The fuzzy line between reworking and enhancing

August 29th, 2017 No comments

One trick academics use to increase their publication count is to publish very similar papers in different conferences/journals; they essentially plagiarize themselves. This practice is frowned upon, but unless referees spot the ‘duplication’, it is difficult to prevent such plagiarized versions being published. Sometimes the knock-off paper will include additional authors and may not include some of the original authors.

How do people feel about independent authors publishing a paper where all the interesting material was derived from someone else’s paper, i.e., no joint authors? I have just encountered such a case in empirical software engineering.

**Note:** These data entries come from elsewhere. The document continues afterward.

(** * stock-crypto-tui: change calculator, series sampler and ticker batch

    A shallow embedding of [StockCryptoTUI] (src/stock_crypto_tui.py):
    [calculate_changes], [calculate_ytd_change], [get_friday_data],
    [get_crypto_friday_data], [get_stock_data], [get_crypto_data] and
    [display_grid], followed by the properties of the specification that
    concern them.

    Conventions of the embedding.
    - Prices and percentages are IEEE binary64 numbers (Python [float],
      [numpy.float64]): Rocq's primitive [float].  Arithmetic on values
      read from a pandas column is numpy's (a division by zero yields an
      infinity or a NaN); arithmetic on plain Python numbers raises
      [ZeroDivisionError] on a zero divisor.
    - Instants are integers.  [datetime.now()] and the dates of an equity
      frame are microseconds since the epoch; the timestamps of the crypto
      history are milliseconds since the epoch, as the provider sends them.
      The local time zone is taken to be UTC.
    - The index of an equity frame is naive or tz-aware; yfinance returns
      it tz-aware, localized to the exchange.  Comparing a tz-aware index
      with the naive [datetime.now()] raises [TypeError] in pandas; reading
      [.year] or [.weekday] of it does not.
    - A Python exception is a value [Raise e] of [result]; [try/except]
      is a match on it.
    - Console output is the list of lines printed, in order.  The fetchers
      and the grid are given twice: first as the pass on a console that
      renders every line it is handed, then, under the names ending in
      [_on], call by call on a console on which [console.print] may raise
      [MarkupError]. *)

From Stdlib Require Import ZArith Lia Floats Ascii String.
From stdpp Require Import base option list strings gmap sorting.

“Software Cost Estimation: Present and Future” by Siba N. Mohanty from 1981 (cannot find a non-paywall pdf via Google; must exist because I have a copy) has been reworked to create “Cost Estimation: A Survey of Well-known Historic Cost Estimation Techniques” by Syed Ali Abbas and Xiaofeng Liao and Aqeel Ur Rehman and Afshan Azam and M. I. Abdullah (published in 2012; pdf here); they cite Mohanty as the source of their data, some thought has obviously gone into the reworked material and I found it useful and there is a discussion on techniques created since 1981.

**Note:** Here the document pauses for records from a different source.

(** * UptimeRobot dashboard (app.py): fetch, index and reshape pipeline

    A shallow embedding of [app.py].  The values the script manipulates are
    the Python objects that [response.json()] produces, so the data model is
    a JSON value type; Python dictionaries are finite maps, and the places
    where the interpreter raises are explicit in the [outcome] type. *)

From Stdlib Require Import ZArith Lia Ascii String DecimalString.
From stdpp Require Import gmap strings list fin_maps.

#[local] Set Warnings "-register-all".
#[local] Open Scope Z_scope.

(** ** Python values *)

(** What [json.loads] builds: [None], [bool], [int], [str], [list], [dict].
    The numeric fields of the provider (status codes, epoch seconds,
    milliseconds) are integers, so numbers are [Z].  A [float] is not
    represented: no statement below covers a field sent with a fraction or
    an exponent. *)
Inductive json : Type :=
  | JNull
  | JBool (b : bool)
  | JNum (n : Z)
  | JStr (s : string)
  | JArr (l : list json)
  | JObj (o : gmap string json).

(** A monitor record, a log entry, a response-time entry: a [dict] with
    string keys. *)
Abbreviation record := (gmap string json).

(** The exceptions named in the statements below.  A time that
    [datetime] or pandas refuses to convert is not among them: what is
    raised then depends on the value, the platform and the release, and
    such a conversion ends in [Unmodelled]. *)
Inductive exn : Type :=
  | KeyError (key : string)
  | TypeError
  | AttributeError
  | JSONDecodeError.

What makes the 2012 stand out as interesting is the depth of analysis of the 1970s models and the data, all derived from the 1981 paper. The analysis of later models is not as interesting and doe snot include any data.

The 2012 paper did ring a few alarm bells (which rang a lot more loudly after I read the 1981 paper):

  • Why was such a well researched and interesting paper published in such an obscure (at least to me) journal? I have encountered such cases before and had email conversations with the author(s). The well-known journals have not always been friendly towards empirical research, so an empirical paper appearing in less than a stellar publication is not unusual.

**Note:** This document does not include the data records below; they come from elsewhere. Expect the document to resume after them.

(** * DataImport: the import popup and its host window

    A shallow embedding of [dataimport/DataImportPopup.py] (the popup that
    lets the user pick a csv, xlsx or sav file, set the parsing options,
    preview the table and hand it back), of the earlier copy kept under
    [DataImport/DataImportPopup.py], and of the host window in [main.py].

    Widgets are records of the Tk state the code reads and writes; the
    callbacks are programs of a small state and exception monad; pandas,
    the file picker and Tk's reading of an [IntVar] are fields of [World]. *)

From Stdlib Require Import String Ascii List ZArith Bool Lia.
From stdpp Require Import base tactics option list strings gmap.
Import ListNotations.

(** ** Python strings *)

(** [str.endswith]: some suffix of [s] is [suffix]. *)
Fixpoint endswith (s suffix : string) : bool :=
  if String.eqb s suffix then true
  else match s with
       | EmptyString => false
       | String _ rest => endswith rest suffix
       end.

(** *** Characters

    A [string] holds the UTF-8 bytes of a Python [str]; the pattern of
    [show] works on its characters. *)

Definition is_continuation (b : ascii) : bool :=
  let n := nat_of_ascii b in Nat.leb 128 n && Nat.ltb n 192.

Definition starts_with_continuation (ch : string) : bool :=
  match ch with
  | String b _ => is_continuation b
  | EmptyString => false
  end.

(** A byte put before the characters of the rest of a text: a byte of a
    multi-byte sequence takes the continuation bytes that follow it. *)
Definition attach (b : ascii) (cs : list string) : list string :=
  match cs with
  | ch :: more =>
      if Nat.leb 128 (nat_of_ascii b) && starts_with_continuation ch
      then String b ch :: more
      else String b EmptyString :: ch :: more
  | [] => [String b EmptyString]
  end.

(** The characters of a text, each as the bytes that encode it. *)
Fixpoint chars (s : string) : list string :=
  match s with
  | EmptyString => []
  | String b rest => attach b (chars rest)
  end.

(** The text of a list of characters. *)
Definition join (cs : list string) : string := fold_right String.append EmptyString cs.

Fixpoint continuation_bits (acc : N) (tail : string) : N :=
  match tail with
  | EmptyString => acc
  | String b rest => continuation_bits (acc * 64 + (N_of_ascii b - 128)) rest
  end.

(** The code point that the bytes of one character encode. Continuation
    bytes without a lead byte encode none; they read as U+FFFD. *)
Definition codepoint (ch : string) : N :=
  match ch with
  | EmptyString => 0
  | String b tail =>
      let n := N_of_ascii b in
      if N.ltb n 128 then n
      else if N.ltb n 192 then 65533
      else if N.ltb n 224 then continuation_bits (n - 192) tail
      else if N.ltb n 240 then continuation_bits (n - 224) tail
      else continuation_bits (n - 240) tail
  end%N.

(** The code points on which [str.isalnum] holds (letters and digits of
    every script), as closed ranges, from the table of Unicode 14.0 that
    Python 3.11 carries. *)
Definition alnum_ranges : list (N * N) :=
  [
   (48, 57); (65, 90); (97, 122); (170, 170); (178, 179); (181, 181);
   (185, 186); (188, 190); (192, 214); (216, 246); (248, 705); (710, 721);
   (736, 740); (748, 748); (750, 750); (880, 884); (886, 887); (890, 893);
   (895, 895); (902, 902); (904, 906); (908, 908); (910, 929); (931, 1013);
   (1015, 1153); (1162, 1327); (1329, 1366); (1369, 1369); (1376, 1416); (1488, 1514);
   (1519, 1522); (1568, 1610); (1632, 1641); (1646, 1647); (1649, 1747); (1749, 1749);
   (1765, 1766); (1774, 1788); (1791, 1791); (1808, 1808); (1810, 1839); (1869, 1957);
   (1969, 1969); (1984, 2026); (2036, 2037); (2042, 2042); (2048, 2069); (2074, 2074);
   (2084, 2084); (2088, 2088); (2112, 2136); (2144, 2154); (2160, 2183); (2185, 2190);
   (2208, 2249); (2308, 2361); (2365, 2365); (2384, 2384); (2392, 2401); (2406, 2415);
   (2417, 2432); (2437, 2444); (2447, 2448); (2451, 2472); (2474, 2480); (2482, 2482);
   (2486, 2489); (2493, 2493); (2510, 2510); (2524, 2525); (2527, 2529); (2534, 2545);
   (2548, 2553); (2556, 2556); (2565, 2570); (2575, 2576); (2579, 2600); (2602, 2608);
   (2610, 2611); (2613, 2614); (2616, 2617); (2649, 2652); (2654, 2654); (2662, 2671);
   (2674, 2676); (2693, 2701); (2703, 2705); (2707, 2728); (2730, 2736); (2738, 2739);
   (2741, 2745); (2749, 2749); (2768, 2768); (2784, 2785); (2790, 2799); (2809, 2809);
   (2821, 2828); (2831, 2832); (2835, 2856); (2858, 2864); (2866, 2867); (2869, 2873);
   (2877, 2877); (2908, 2909); (2911, 2913); (2918, 2927); (2929, 2935); (2947, 2947);
   (2949, 2954); (2958, 2960); (2962, 2965); (2969, 2970); (2972, 2972); (2974, 2975);
   (2979, 2980); (2984, 2986); (2990, 3001); (3024, 3024); (3046, 3058); (3077, 3084);
   (3086, 3088); (3090, 3112); (3114, 3129); (3133, 3133); (3160, 3162); (3165, 3165);
   (3168, 3169); (3174, 3183); (3192, 3198); (3200, 3200); (3205, 3212); (3214, 3216);
   (3218, 3240); (3242, 3251); (3253, 3257); (3261, 3261); (3293, 3294); (3296, 3297);
   (3302, 3311); (3313, 3314); (3332, 3340); (3342, 3344); (3346, 3386); (3389, 3389);
   (3406, 3406); (3412, 3414); (3416, 3425); (3430, 3448); (3450, 3455); (3461, 3478);
   (3482, 3505); (3507, 3515); (3517, 3517); (3520, 3526); (3558, 3567); (3585, 3632);
   (3634, 3635); (3648, 3654); (3664, 3673); (3713, 3714); (3716, 3716); (3718, 3722);
   (3724, 3747); (3749, 3749); (3751, 3760); (3762, 3763); (3773, 3773); (3776, 3780);
   (3782, 3782); (3792, 3801); (3804, 3807); (3840, 3840); (3872, 3891); (3904, 3911);
   (3913, 3948); (3976, 3980); (4096, 4138); (4159, 4169); (4176, 4181); (4186, 4189);
   (4193, 4193); (4197, 4198); (4206, 4208); (4213, 4225); (4238, 4238); (4240, 4249);
   (4256, 4293); (4295, 4295); (4301, 4301); (4304, 4346); (4348, 4680); (4682, 4685);
   (4688, 4694); (4696, 4696); (4698, 4701); (4704, 4744); (4746, 4749); (4752, 4784);
   (4786, 4789); (4792, 4798); (4800, 4800); (4802, 4805); (4808, 4822); (4824, 4880);
   (4882, 4885); (4888, 4954); (4969, 4988); (4992, 5007); (5024, 5109); (5112, 5117);
   (5121, 5740); (5743, 5759); (5761, 5786); (5792, 5866); (5870, 5880); (5888, 5905);
   (5919, 5937); (5952, 5969); (5984, 5996); (5998, 6000); (6016, 6067); (6103, 6103);
   (6108, 6108); (6112, 6121); (6128, 6137); (6160, 6169); (6176, 6264); (6272, 6276);
   (6279, 6312); (6314, 6314); (6320, 6389); (6400, 6430); (6470, 6509); (6512, 6516);
   (6528, 6571); (6576, 6601); (6608, 6618); (6656, 6678); (6688, 6740); (6784, 6793);
   (6800, 6809); (6823, 6823); (6917, 6963); (6981, 6988); (6992, 7001); (7043, 7072);
   (7086, 7141); (7168, 7203); (7232, 7241); (7245, 7293); (7296, 7304); (7312, 7354);
   (7357, 7359); (7401, 7404); (7406, 7411); (7413, 7414); (7418, 7418); (7424, 7615);
   (7680, 7957); (7960, 7965); (7968, 8005); (8008, 8013); (8016, 8023); (8025, 8025);
   (8027, 8027); (8029, 8029); (8031, 8061); (8064, 8116); (8118, 8124); (8126, 8126);
   (8130, 8132); (8134, 8140); (8144, 8147); (8150, 8155); (8160, 8172); (8178, 8180);
   (8182, 8188); (8304, 8305); (8308, 8313); (8319, 8329); (8336, 8348); (8450, 8450);
   (8455, 8455); (8458, 8467); (8469, 8469); (8473, 8477); (8484, 8484); (8486, 8486);
   (8488, 8488); (8490, 8493); (8495, 8505); (8508, 8511); (8517, 8521); (8526, 8526);
   (8528, 8585); (9312, 9371); (9450, 9471); (10102, 10131); (11264, 11492); (11499, 11502);
   (11506, 11507); (11517, 11517); (11520, 11557); (11559, 11559); (11565, 11565); (11568, 11623);
   (11631, 11631); (11648, 11670); (11680, 11686); (11688, 11694); (11696, 11702); (11704, 11710);
   (11712, 11718); (11720, 11726); (11728, 11734); (11736, 11742); (11823, 11823); (12293, 12295);
   (12321, 12329); (12337, 12341); (12344, 12348); (12353, 12438); (12445, 12447); (12449, 12538);
   (12540, 12543); (12549, 12591); (12593, 12686); (12690, 12693); (12704, 12735); (12784, 12799);
   (12832, 12841); (12872, 12879); (12881, 12895); (12928, 12937); (12977, 12991); (13312, 19903);
   (19968, 42124); (42192, 42237); (42240, 42508); (42512, 42539); (42560, 42606); (42623, 42653);
   (42656, 42735); (42775, 42783); (42786, 42888); (42891, 42954); (42960, 42961); (42963, 42963);
   (42965, 42969); (42994, 43009); (43011, 43013); (43015, 43018); (43020, 43042); (43056, 43061);
   (43072, 43123); (43138, 43187); (43216, 43225); (43250, 43255); (43259, 43259); (43261, 43262);
   (43264, 43301); (43312, 43334); (43360, 43388); (43396, 43442); (43471, 43481); (43488, 43492);
   (43494, 43518); (43520, 43560); (43584, 43586); (43588, 43595); (43600, 43609); (43616, 43638);
   (43642, 43642); (43646, 43695); (43697, 43697); (43701, 43702); (43705, 43709); (43712, 43712);
   (43714, 43714); (43739, 43741); (43744, 43754); (43762, 43764); (43777, 43782); (43785, 43790);
   (43793, 43798); (43808, 43814); (43816, 43822); (43824, 43866); (43868, 43881); (43888, 44002);
   (44016, 44025); (44032, 55203); (55216, 55238); (55243, 55291); (63744, 64109); (64112, 64217);
   (64256, 64262); (64275, 64279); (64285, 64285); (64287, 64296); (64298, 64310); (64312, 64316);
   (64318, 64318); (64320, 64321); (64323, 64324); (64326, 64433); (64467, 64829); (64848, 64911);
   (64914, 64967); (65008, 65019); (65136, 65140); (65142, 65276); (65296, 65305); (65313, 65338);
   (65345, 65370); (65382, 65470); (65474, 65479); (65482, 65487); (65490, 65495); (65498, 65500);
   (65536, 65547); (65549, 65574); (65576, 65594); (65596, 65597); (65599, 65613); (65616, 65629);
   (65664, 65786); (65799, 65843); (65856, 65912); (65930, 65931); (66176, 66204); (66208, 66256);
   (66273, 66299); (66304, 66339); (66349, 66378); (66384, 66421); (66432, 66461); (66464, 66499);
   (66504, 66511); (66513, 66517); (66560, 66717); (66720, 66729); (66736, 66771); (66776, 66811);
   (66816, 66855); (66864, 66915); (66928, 66938); (66940, 66954); (66956, 66962); (66964, 66965);
   (66967, 66977); (66979, 66993); (66995, 67001); (67003, 67004); (67072, 67382); (67392, 67413);
   (67424, 67431); (67456, 67461); (67463, 67504); (67506, 67514); (67584, 67589); (67592, 67592);
   (67594, 67637); (67639, 67640); (67644, 67644); (67647, 67669); (67672, 67702); (67705, 67742);
   (67751, 67759); (67808, 67826); (67828, 67829); (67835, 67867); (67872, 67897); (67968, 68023);
   (68028, 68047); (68050, 68096); (68112, 68115); (68117, 68119); (68121, 68149); (68160, 68168);
   (68192, 68222); (68224, 68255); (68288, 68295); (68297, 68324); (68331, 68335); (68352, 68405);
   (68416, 68437); (68440, 68466); (68472, 68497); (68521, 68527); (68608, 68680); (68736, 68786);
   (68800, 68850); (68858, 68899); (68912, 68921); (69216, 69246); (69248, 69289); (69296, 69297);
   (69376, 69415); (69424, 69445); (69457, 69460); (69488, 69505); (69552, 69579); (69600, 69622);
   (69635, 69687); (69714, 69743); (69745, 69746); (69749, 69749); (69763, 69807); (69840, 69864);
   (69872, 69881); (69891, 69926); (69942, 69951); (69956, 69956); (69959, 69959); (69968, 70002);
   (70006, 70006); (70019, 70066); (70081, 70084); (70096, 70106); (70108, 70108); (70113, 70132);
   (70144, 70161); (70163, 70187); (70272, 70278); (70280, 70280); (70282, 70285); (70287, 70301);
   (70303, 70312); (70320, 70366); (70384, 70393); (70405, 70412); (70415, 70416); (70419, 70440);
   (70442, 70448); (70450, 70451); (70453, 70457); (70461, 70461); (70480, 70480); (70493, 70497);
   (70656, 70708); (70727, 70730); (70736, 70745); (70751, 70753); (70784, 70831); (70852, 70853);
   (70855, 70855); (70864, 70873); (71040, 71086); (71128, 71131); (71168, 71215); (71236, 71236);
   (71248, 71257); (71296, 71338); (71352, 71352); (71360, 71369); (71424, 71450); (71472, 71483);
   (71488, 71494); (71680, 71723); (71840, 71922); (71935, 71942); (71945, 71945); (71948, 71955);
   (71957, 71958); (71960, 71983); (71999, 71999); (72001, 72001); (72016, 72025); (72096, 72103);
   (72106, 72144); (72161, 72161); (72163, 72163); (72192, 72192); (72203, 72242); (72250, 72250);
   (72272, 72272); (72284, 72329); (72349, 72349); (72368, 72440); (72704, 72712); (72714, 72750);
   (72768, 72768); (72784, 72812); (72818, 72847); (72960, 72966); (72968, 72969); (72971, 73008);
   (73030, 73030); (73040, 73049); (73056, 73061); (73063, 73064); (73066, 73097); (73112, 73112);
   (73120, 73129); (73440, 73458); (73648, 73648); (73664, 73684); (73728, 74649); (74752, 74862);
   (74880, 75075); (77712, 77808); (77824, 78894); (82944, 83526); (92160, 92728); (92736, 92766);
   (92768, 92777); (92784, 92862); (92864, 92873); (92880, 92909); (92928, 92975); (92992, 92995);
   (93008, 93017); (93019, 93025); (93027, 93047); (93053, 93071); (93760, 93846); (93952, 94026);
   (94032, 94032); (94099, 94111); (94176, 94177); (94179, 94179); (94208, 100343); (100352, 101589);
   (101632, 101640); (110576, 110579); (110581, 110587); (110589, 110590); (110592, 110882); (110928, 110930);
   (110948, 110951); (110960, 111355); (113664, 113770); (113776, 113788); (113792, 113800); (113808, 113817);
   (119520, 119539); (119648, 119672); (119808, 119892); (119894, 119964); (119966, 119967); (119970, 119970);
   (119973, 119974); (119977, 119980); (119982, 119993); (119995, 119995); (119997, 120003); (120005, 120069);
   (120071, 120074); (120077, 120084); (120086, 120092); (120094, 120121); (120123, 120126); (120128, 120132);
   (120134, 120134); (120138, 120144); (120146, 120485); (120488, 120512); (120514, 120538); (120540, 120570);
   (120572, 120596); (120598, 120628); (120630, 120654); (120656, 120686); (120688, 120712); (120714, 120744);
   (120746, 120770); (120772, 120779); (120782, 120831); (122624, 122654); (123136, 123180); (123191, 123197);
   (123200, 123209); (123214, 123214); (123536, 123565); (123584, 123627); (123632, 123641); (124896, 124902);
   (124904, 124907); (124909, 124910); (124912, 124926); (124928, 125124); (125127, 125135); (125184, 125251);
   (125259, 125259); (125264, 125273); (126065, 126123); (126125, 126127); (126129, 126132); (126209, 126253);
   (126255, 126269); (126464, 126467); (126469, 126495); (126497, 126498); (126500, 126500); (126503, 126503);
   (126505, 126514); (126516, 126519); (126521, 126521); (126523, 126523); (126530, 126530); (126535, 126535);
   (126537, 126537); (126539, 126539); (126541, 126543); (126545, 126546); (126548, 126548); (126551, 126551);
   (126553, 126553); (126555, 126555); (126557, 126557); (126559, 126559); (126561, 126562); (126564, 126564);
   (126567, 126570); (126572, 126578); (126580, 126583); (126585, 126588); (126590, 126590); (126592, 126601);
   (126603, 126619); (126625, 126627); (126629, 126633); (126635, 126651); (127232, 127244); (130032, 130041);
   (131072, 173791); (173824, 177976); (177984, 178205); (178208, 183969); (183984, 191456); (194560, 195101);
   (196608, 201546)
  ]%N.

    As regular readers will know I am always on the look-out for software engineering data and am willing to look far and wide. I judge a paper by its content, not the journal it was published in

  • Why, in 2012, were researchers comparing effort estimation models proposed in the 1970s? Well, I am, so why not others? It did seem odd that I could not track down papers on some of the models cited, perhaps the pdfs had disappeared since 2012??? I think I just wanted to believe others were interested in what I was interested in.

What now? Retraction watch offers some advice.

The Journal of Emerging Trends in Computing and Information Sciences has an ethics page, I will email them a link to this post and see what happens (the article in question is listed as their second most cited article last year, with 19 citations).

Software engineering: A great discipline for an academic fraudster

September 12th, 2013 No comments

I am a sporadic reader of In the Pipeline, a blog covering drug discovery and the pharma industry, subjects about which I have no real interest but the author is a no nonsense guy whose writing I enjoy reading. A topic that regularly crops up is retraction of a published paper (i.e., effectively saying “ignore that paper we published way back when”). Reasons for retraction include a serious mistake, plagiarism of somebody else’s work or outright fabrication of data.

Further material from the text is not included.